Послушайте, в то самое время, как я пишу вам, мой сын в соседней комнате сидит и зубрит историю Иловайского, — именно историю Иловайского, а не историю мира, потому что с настоящей историей мира этот «курс всемирной истории» ничего общего не имеет. Это — самый тенденциозный и потому отвратительный учебник в мире. Он напоминает мне подтасованную колоду карт. Извращённые факты, извращённое освещение.

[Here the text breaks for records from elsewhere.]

(* ===== verification/Elf.v ===== *)
(** * Elf: the program loader

    [vcore/src/elf.rs].  A header is read through a pointer cast: the bytes it takes
    must lie in the file, or the model panics (in the kernel: undefined behaviour).
    [load_into] loads into an address space, [load] into the current one; the two
    bodies are the same but for the calls that map and fill. *)
From Stdlib Require Import ZArith Lia.
From stdpp Require Import base numbers option list.
From S2P Require Import Prelude Memory Pmm Vmm.

Definition ELF_MAGIC : bytes := [0x7f; 69; 76; 70].

Record Elf64Header := mkEhdr {
  magic : bytes;
  class : Z;
  endian : Z;
  version : Z;
  os_abi : Z;
  elf_type : Z;
  machine : Z;
  version2 : Z;
  entry : Z;
  phoff : Z;
  shoff : Z;
  eh_flags : Z;
  ehsize : Z;
  phentsize : Z;
  phnum : Z;
  shentsize : Z;
  shnum : Z;
  shstrndx : Z
}.

Record Elf64ProgramHeader := mkPhdr {
  seg_type : Z;
  ph_flags : Z;
  offset : Z;
  vaddr : Z;
  paddr : Z;
  filesz : Z;
  memsz : Z;
  align : Z
}.

(** [size_of] of the two, and their layout ([repr(C)]). *)
Definition EHDR_SIZE : Z := 64.
Definition PHDR_SIZE : Z := 56.

Definition ehdr_at (d : bytes) : Elf64Header :=
  mkEhdr (take 4 d) (rd d 4) (rd d 5) (rd d 6) (rd d 7) (le_at 2 d 16) (le_at 2 d 18) (le_at 4 d 20)
    (le_at 8 d 24) (le_at 8 d 32) (le_at 8 d 40) (le_at 4 d 48) (le_at 2 d 52) (le_at 2 d 54) (le_at 2 d 56)
    (le_at 2 d 58) (le_at 2 d 60) (le_at 2 d 62).

Definition phdr_at (d : bytes) (s : nat) : Elf64ProgramHeader :=
  mkPhdr (le_at 4 d s) (le_at 4 d (s + 4)) (le_at 8 d (s + 8)) (le_at 8 d (s + 16)) (le_at 8 d (s + 24))
    (le_at 8 d (s + 32)) (le_at 8 d (s + 40)) (le_at 8 d (s + 48)).

Definition PT_LOAD : Z := 1.
Definition PF_X : Z := 1.
Definition PF_W : Z := 2.
Definition PF_R : Z := 4.

Record LoadedElf := mkLoaded { l_entry : Z }.

(** [addr & !0xFFF]. *)
Definition page_floor (a : Z) : Z := Z.land a (u64 (Z.lnot 0xFFF)).

Definition start_page (ph : Elf64ProgramHeader) : Z := page_floor (vaddr ph).
Definition end_page (ph : Elf64ProgramHeader) : Z := page_floor ((vaddr ph +w64 memsz ph) +w64 0xFFF).

(** The addresses [addr] takes in [while addr < end { ..; addr += 4096 }]. *)
Definition page_addrs (start end_ : Z) : list Z :=
  (fun i => start + 4096 * i) <$> seqZ 0 ((end_ - start + 4095) / 4096).

Section elf.
Context {X : Paging}.
Abbreviation VM := (M VmState rstr).

(** The checks on the file header. *)
Definition check_header (elf_data : bytes) : VM Elf64Header :=
  if zlen elf_data <? EHDR_SIZE then fail (lit "elf too small")
  else
    let header := ehdr_at elf_data in
    if decide (magic header ≠ ELF_MAGIC) then fail (lit "invalid elf magic")
    else if negb (class header =? 2) then fail (lit "not an elf64")
    else if negb (machine header =? 0x3E) then fail (lit "not an amd64 elf")
    else mret header.

Definition read_phdr (elf_data : bytes) (ph_start : Z) : VM Elf64ProgramHeader :=
  assert_or_panic (ph_start + PHDR_SIZE <=? zlen elf_data) ;; mret (phdr_at elf_data (Z.to_nat ph_start)).

Definition segment_flags (ph : Elf64ProgramHeader) : Z :=
  let flags := Z.lor (Z.lor PRESENT WRITABLE) USER_ACCESSIBLE in
  if Z.land (ph_flags ph) PF_X =? 0 then Z.lor flags NO_EXECUTE else flags.

(** What differs between the two loaders. *)
Section load.
Context (mapped : Z -> VM bool) (map_alloc : Z -> Z -> VM Z)
  (fill : bytes -> Elf64ProgramHeader -> VM unit).

Definition map_pages (flags : Z) (addrs : list Z) : VM unit :=
  for_each addrs (fun addr =>
    a ← VirtAddr_new addr;
    m ← mapped a;
    if negb m then a ← VirtAddr_new addr; _ ← map_alloc a flags; mret tt
    else mret tt).

Definition load_segment (elf_data : bytes) (ph : Elf64ProgramHeader) : VM unit :=
  map_pages (segment_flags ph) (page_addrs (start_page ph) (end_page ph)) ;;
  let file_end := offset ph +w64 filesz ph in
  if zlen elf_data <? file_end then fail (lit "segment data out of bounds")
  else fill elf_data ph.

Definition load_with (elf_data : bytes) : VM LoadedElf :=
  header ← check_header elf_data;
  for_each (seqZ 0 (phnum header)) (fun i =>
    let ph_start := phoff header +w64 (i *w64 phentsize header) in
    if zlen elf_data <? ph_start +w64 phentsize header then fail (lit "program header out of bounds")
    else
      ph ← read_phdr elf_data ph_start;
      if negb (seg_type ph =? PT_LOAD) then mret tt
      else load_segment elf_data ph) ;;
  mret (mkLoaded (entry header)).
End load.

(** [&elf_data[file_start..file_end]]. *)
Definition file_slice (elf_data : bytes) (ph : Elf64ProgramHeader) : VM bytes :=
  let file_end := offset ph +w64 filesz ph in
  assert_or_panic ((offset ph <=? file_end) && (file_end <=? zlen elf_data)) ;;
  mret (slice elf_data (Z.to_nat (offset ph)) (Z.to_nat file_end)).

Definition fill_into (a : AddressSpace) (elf_data : bytes) (ph : Elf64ProgramHeader) : VM unit :=
  (if 0 <? filesz ph then
     v ← VirtAddr_new (vaddr ph);
     data ← file_slice elf_data ph;
     as_write a v data
   else mret tt) ;;
  if filesz ph <? memsz ph then
    v ← VirtAddr_new (vaddr ph +w64 filesz ph);
    as_zero a v (memsz ph -w64 filesz ph)
  else mret tt.

Definition load_into (elf_data : bytes) (a : AddressSpace) : VM LoadedElf :=
  load_with (as_is_mapped a) (as_map_page_alloc a) (fill_into a) elf_data.

(** A store of the processor, through the current tables; an unmapped address is a
    page fault. *)
Definition cpu_store (virt : Z) (bs : bytes) : VM unit :=
  h ← hhdm;
  for_each (zip (seqZ 0 (zlen bs)) bs) (fun '(i, b) =>
    s ← get;
    p ← unwrap (translate_addr (ram s) h (containing (v_cr3 s)) (virt +w64 i));
    put (set_ram (store (ram s) p [b]) s)).

Definition fill_current (elf_data : bytes) (ph : Elf64ProgramHeader) : VM unit :=
  data ← file_slice elf_data ph;
  cpu_store (vaddr ph) data ;;
  if filesz ph <? memsz ph
  then cpu_store (vaddr ph +w64 filesz ph) (replicate (Z.to_nat (memsz ph -w64 filesz ph)) 0)
  else mret tt.

Definition load (elf_data : bytes) : VM LoadedElf :=
  load_with is_mapped map_page_alloc fill_current elf_data.
End elf.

То, что читает сейчас вслух мой мальчик, ложно и потому отвратительно. И это вбивают ему в голову!
Что я должен сделать?
Пойти и сказать:
— То, что ты сейчас прочёл, — ложь. Дело происходило вот как!
Он скажет мне:
— Вот хорошо, что ты мне сказал. Я так и отвечу!
Что я должен возразить ему?
— Нет, мой милый мальчик, отвечать ты должен так, как написано в учебнике. А правду — скрывать про себя. Говори ложь, а думай правду!

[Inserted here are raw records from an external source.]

(* ===== verification/Block.v ===== *)
(** * Block: block devices, partitions and the device file system

    [vcore/src/vfs/block/mod.rs].  The trait [BlockDevice] is a type class over
    the world [W] of disk contents and a type [D] of devices; what its clients
    (partitions, devfs, FAT32) rely on is the class [BlockDeviceLaws], which an
    in-memory disk satisfies and which [Partition] inherits from the device it
    wraps.  Error strings are [&'static str]s. *)
From Stdlib Require Import ZArith Lia.
From stdpp Require Import base numbers option list.
From S2P Require Import Prelude VfsTypes Path BTree.

Definition SECTOR_SIZE : Z := 512.

(** [read_sector] returns the caller's 512-byte buffer. *)
Class BlockDevice (W D : Type) := {
  bd_read_sector : D -> Z -> M W rstr bytes;
  bd_write_sector : D -> Z -> bytes -> M W rstr unit;
  bd_sector_count : D -> option Z
}.

Definition block_size : Z := SECTOR_SIZE.
Definition num_blocks {W D} `{BlockDevice W D} (d : D) : Z := default 0 (bd_sector_count d).

Definition is_u32 (z : Z) : Prop := 0 <= z < 2 ^ 32.

(** A device is an array of sectors, some of which may be absent: an access to
    one that is there succeeds, a write changes that sector only, and an access to
    an absent one is an error and changes nothing.  A sector holds bytes. *)
Class BlockDeviceLaws (W D : Type) `{BlockDevice W D} := {
  sectors : W -> D -> Z -> option bytes;
  sectors_length w d lba b : sectors w d lba = Some b -> length b = 512%nat;
  read_sector_ok w d lba b :
    is_u32 lba -> sectors w d lba = Some b -> bd_read_sector d lba w = (Ok b, w);
  read_sector_err w d lba :
    is_u32 lba -> sectors w d lba = None -> exists e, bd_read_sector d lba w = (Err e, w);
  write_sector_ok w d lba b data :
    is_u32 lba -> sectors w d lba = Some b -> length data = 512%nat -> Forall is_byte data ->
    exists w', bd_write_sector d lba data w = (Ok tt, w')
      /\ forall lba', is_u32 lba' ->
           sectors w' d lba' = if decide (lba' = lba) then Some data else sectors w d lba';
  write_sector_err w d lba data :
    is_u32 lba -> sectors w d lba = None -> length data = 512%nat -> Forall is_byte data -> exists e, bd_write_sector d lba data w = (Err e, w)
}.

(** ** Partitions *)
Record Partition (D : Type) := mkPartition { p_device : D; start_lba : Z; sector_count : Z }.
Arguments mkPartition {D}. Arguments p_device {D}. Arguments start_lba {D}. Arguments sector_count {D}.

Definition Partition_new {D} (device : D) (start_lba sector_count : Z) : Partition D :=
  mkPartition device start_lba sector_count.

Definition Partition_into_inner {D} (p : Partition D) : D := p_device p.

Section partition.
Context {W D : Type} `{BlockDevice W D}.

Definition partition_read_sector (p : Partition D) (lba : Z) : M W rstr bytes :=
  if sector_count p <=? lba then fail (lit "sector out of bounds")
  else bd_read_sector (p_device p) (start_lba p +w32 lba).

Definition partition_write_sector (p : Partition D) (lba : Z) (buf : bytes) : M W rstr unit :=
  if sector_count p <=? lba then fail (lit "sector out of bounds")
  else bd_write_sector (p_device p) (start_lba p +w32 lba) buf.

#[export] Instance Partition_device : BlockDevice W (Partition D) := {
  bd_read_sector := partition_read_sector;
  bd_write_sector := partition_write_sector;
  bd_sector_count p := Some (sector_count p)
}.
End partition.

(** ** The device file system *)
Definition trim_start_slash : rstr -> rstr :=
  fix trim (s : rstr) : rstr :=
    match s with c :: s' => if c =? slash then trim s' else s | [] => [] end.

Record BlockDeviceHandle := mkDevHandle { device_name : rstr; dev_position : Z }.

Section devfs.
Context {W D : Type} `{BlockDevice W D}.

(** The map behind [devices: Mutex<BTreeMap<..>>], with the disks it drives. *)
Abbreviation DevFs := (list (rstr * D)).
Abbreviation DM := (M (DevFs * W) VfsError).
Abbreviation HM := (M (BlockDeviceHandle * (DevFs * W)) VfsError).

Definition DevFs_new : DevFs := [].
Definition DevFs_default : DevFs := DevFs_new.

Definition register_device (name : rstr) (device : D) : DM unit :=
  '(devices, w) ← get; put (bt_insert name device devices, w).

Definition unregister_device (name : rstr) : DM (option D) :=
  '(devices, w) ← get;
  put (bt_remove name devices, w) ;;
  mret (bt_get name devices).

Definition dev_open (path : rstr) (_flags : OpenFlags.t) : DM BlockDeviceHandle :=
  let name := trim_start_slash path in
  if decide (name = []) then fail IsADirectory
  else
    '(devices, _) ← get;
    if negb (bt_contains_key name devices) then fail NotFound
    else mret (mkDevHandle name 0).

Definition dev_readdir (path : rstr) : DM (list DirEntry) :=
  if decide (trim_start_slash path ≠ []) then fail NotADirectory
  else
    '(devices, _) ← get;
    mret ((fun '(name, _) => {| de_name := name; de_file_type := Device |}) <$> devices).

Definition device_bytes (device : D) : Z := num_blocks device *w64 block_size.

Definition dev_metadata (path : rstr) : DM Metadata :=
  let name := trim_start_slash path in
  if decide (name = []) then mret {| md_file_type := Directory; md_size := 0 |}
  else
    '(devices, _) ← get;
    device ← ok_or NotFound (bt_get name devices);
    mret {| md_file_type := Device; md_size := device_bytes device |}.

#[export] Instance DevFs_filesystem : Filesystem (DevFs * W) unit BlockDeviceHandle := {
  fs_open _ := dev_open;
  fs_mkdir _ _ := fail PermissionDenied;
  fs_remove _ _ := fail PermissionDenied;
  fs_rmdir _ _ := fail PermissionDenied;
  fs_readdir _ := dev_readdir;
  fs_metadata _ := dev_metadata
}.

(** A call on the device, its error mapped to [IoError]. *)
Definition on_device {A} (m : M W rstr A) : HM A :=
  map_err (fun _ => IoError)
    (zoom (fun s : BlockDeviceHandle * (DevFs * W) => s.2.2) (fun w s => (s.1, (s.2.1, w))) m).

Definition advance (n : Z) : HM unit :=
  '(h, s) ← get; put (mkDevHandle (device_name h) (dev_position h +w64 n), s).

Definition dev_read (buf : bytes) : HM (Z * bytes) :=
  '(h, (devices, _)) ← get;
  device ← ok_or NotFound (bt_get (device_name h) devices);
  let block_num := u32 (dev_position h / block_size) in
  let block_offset := dev_position h mod block_size in
  sector ← on_device (bd_read_sector device block_num);
  let available := sat_sub SECTOR_SIZE block_offset in
  let to_read := Z.min (zlen buf) available in
  let off := Z.to_nat block_offset in
  advance to_read ;;
  mret (to_read, splice buf 0 (slice sector off (off + Z.to_nat to_read))).

Definition dev_write (buf : bytes) : HM Z :=
  '(h, (devices, _)) ← get;
  device ← ok_or NotFound (bt_get (device_name h) devices);
  let block_num := u32 (dev_position h / block_size) in
  let block_offset := dev_position h mod block_size in
  sector ← (if negb (block_offset =? 0) || (zlen buf <? SECTOR_SIZE)
            then on_device (bd_read_sector device block_num)
            else mret (replicate 512 0));
  let to_write := Z.min (zlen buf) (SECTOR_SIZE - block_offset) in
  let sector := splice sector (Z.to_nat block_offset) (take (Z.to_nat to_write) buf) in
  on_device (bd_write_sector device block_num sector) ;;
  advance to_write ;;
  mret to_write.

Definition dev_seek (pos : SeekFrom) : HM Z :=
  '(h, (devices, w)) ← get;
  new_pos ← match pos with
    | Start n => mret (i64 n)
    | Current n => mret (i64 (i64 (dev_position h) + n))
    | End_ n =>
        device ← ok_or NotFound (bt_get (device_name h) devices);
        mret (i64 (i64 (device_bytes device) + n))
    end;
  if new_pos <? 0 then fail InvalidPath
  else
    put (mkDevHandle (device_name h) (u64 new_pos), (devices, w)) ;;
    mret (u64 new_pos).

Definition dev_handle_metadata : HM Metadata :=
  '(h, (devices, _)) ← get;
  device ← ok_or NotFound (bt_get (device_name h) devices);
  mret {| md_file_type := Device; md_size := device_bytes device |}.

#[export] Instance BlockDeviceHandle_handle : FileHandle (DevFs * W) BlockDeviceHandle := {
  fh_read := dev_read;
  fh_write := dev_write;
  fh_seek := dev_seek;
  fh_metadata := dev_handle_metadata
}.
End devfs.

(** ** An in-memory disk *)
Definition RamDisk : Type := list bytes.

Definition ram_sector (w : RamDisk) (lba : Z) : option bytes :=
  b ← w !! Z.to_nat lba; if decide (length b = 512%nat) then Some b else None.

#[export] Instance RamDisk_device : BlockDevice RamDisk unit := {
  bd_read_sector _ lba w :=
    match ram_sector w lba with Some b => (Ok b, w) | None => (Err (lit "bad sector"), w) end;
  bd_write_sector _ lba data w :=
    match ram_sector w lba with
    | Some _ => (Ok tt, <[Z.to_nat lba := data]> w)
    | None => (Err (lit "bad sector"), w)
    end;
  bd_sector_count _ := None
}.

Передо мной лежит газета, которую я только что прочёл.
В ней какой-то господин рекомендует ввести особые классы «народной гордости».
Он с умилением вспоминает, как где-то в Германии видел школьников, которые распевали во всё горло под дирижёрство учителя:
«Deutschland, Deutschland ueber Alles, Ueber Alles in der Welt»[2]И он рекомендует ввести такие же прогулки с пением для наших школьников.
Да если я-то думаю, что «ueber Alles[3]» должна быть справедливость, а не «Deutschland[4]»? Зачем же мне калечат моего ребёнка?
Вы хотите давать «политическое воспитание» детям? Ради Бога! Да они ещё слишком малы для этого!
Вдруг я имею в доме девятилетнего представителя партии! Да это так же приятно, как иметь в доме урода.
Политика, даже самая лучшая, неуместна в преподавании. Политика, это — такая приправа, которую нельзя класть во всякое кушанье.
Я требую, чтоб школа дала моему ребёнку три вещи: знание, любовь к знанию, уменье учиться и достигать знания.
Пусть он знает, хочет знать больше, умеет заниматься сам.
С знанием придёт и любовь.
Любовь, это — знание.
Только то, что мы знаем, нам близко. Только то, что нам близко, мы любим.
Чтобы полюбить какого-нибудь человека, надо узнать его. Когда вы знаете его, его мысли, его радости, его печали, его прошлое, понимаете причины каждого его поступка, — вы сочувствуете ему, вы жалеете уже о тех дурных чертах, которые просто возмутили бы вас, если б вы не знали, почему, откуда они явились, у вас является желание помочь этому человеку — вы любите его.
То же самое и с целым народом, со страной.
Узнайте, и вы полюбите.
Почему этнографы всегда в конце концов любят тот народ, который они изучали? Потому, что они вошли глубоко в его быт. Потому, что они его знают.